No, what her body was craving was a bed, damn it. A bed with a thick mattress and plenty of room to stretch her limbs in every direction. A bed in a room where there was someone waiting and willing to give her that massage her lower back was whining for, that her neck and shoulders would sell her soul for. She wondered idly what sort of reaction she'd get if she approached someone, anyone really, and asked for a back rub. The thought elicited a soft snort of suppressed amusement and more than a hint of a blush.
Her hands had already started to cover for her mental indiscretion, busying themselves with her laptop, checking email. The slight smile she'd been wearing slid away like rain off clean glass. Had she so internalized the responsibilities of her position that she had to mask her private thoughts even from herself? Was the mantle of leadership so heavy that it should crush her personal needs, so necessarily encroaching that it should be allowed to strangle those parts of her that were merely Elizabeth to better fulfill the obligations of Dr. Weir?
She closed her eyes and thought, This is the exhaustion talking, the stress and the fear of the past few hours. She knew it was true, but she also knew that over the last three years, she'd gotten so proficient at maintaining her public leadership façade that she'd taken to keeping it up even in private. Probably an occupational hazard of living in an alien place where literally anything could happen at any time of day or night, and frequently did. It was hard to shrug off the Dr.

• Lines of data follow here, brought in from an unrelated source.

(** [record[tag]]: the first field with that tag, [KeyError] when there is
    none. *)
Definition Record_getitem (r : MarcRecord) (tag : string) : result field :=
  match find (fun f => String.eqb (field_tag f) tag) (fields r) with
  | Some f => Ok f
  | None => Raise KeyError
  end.

(** ** List slices *)

(** The bound of a slice, as Python normalises it for a list of length [n]:
    a negative bound counts from the end, and the result is clipped to
    [0..n]. *)
Definition slice_bound (n k : Z) : nat :=
  Z.to_nat (if k <? 0 then Z.max 0 (k + n) else Z.min k n).

(** [l[:k]] and [l[k:]]. *)
Definition slice_to {A} (l : list A) (k : Z) : list A :=
  take (slice_bound (Z.of_nat (length l)) k) l.

Definition slice_from {A} (l : list A) (k : Z) : list A :=
  drop (slice_bound (Z.of_nat (length l)) k) l.

(** The loop of [update_record] over [enumerate(record.fields)]: [i] is the
    index of the head of the list still to visit, [last] the value of
    [last_fixed_index] so far. The [isinstance(field, Field)] test holds for
    every element of a pymarc field list. *)
Fixpoint scan_fixed (i last : Z) (fs : list field) : Z :=
  match fs with
  | [] => last
  | f :: rest => scan_fixed (i + 1) (if is_control_field f then i else last) rest
  end.

Definition last_fixed_index (fs : list field) : Z := scan_fixed 0 (-1) fs.

(** ** The world the program runs in *)

(** A reference to a record object: its index in the store. *)
Definition loc : Type := nat.

(** The lines the program prints, up to the text of the message. *)
Inductive printed : Type :=
| Msg_data_loaded
| Msg_parse_error
| Msg_request_failed (status_code : Z).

Weir persona at the end of the day – especially when the "day" might last two or three days – and even harder to slip back into it on short notice when disaster struck in the middle of the night. The penalty for showing up to an emergency with her psychic buttons mismatched or her mental shoes untied could be lost lives, perhaps even the destruction of the city.
The city. Opening her eyes, Elizabeth didn't look around but turned her gaze inward, to her memory of how the city looked from the jumpers, all it lit up at night; a graceful, stunning gem in a setting of swirling ocean that should have dwarfed it but somehow couldn't. She'd been entrusted by human authority with the welfare of the expedition, but had acquired by human circumstance the responsibility for the welfare of their discovery, their refuge, perhaps even their birthright. Certainly, their home.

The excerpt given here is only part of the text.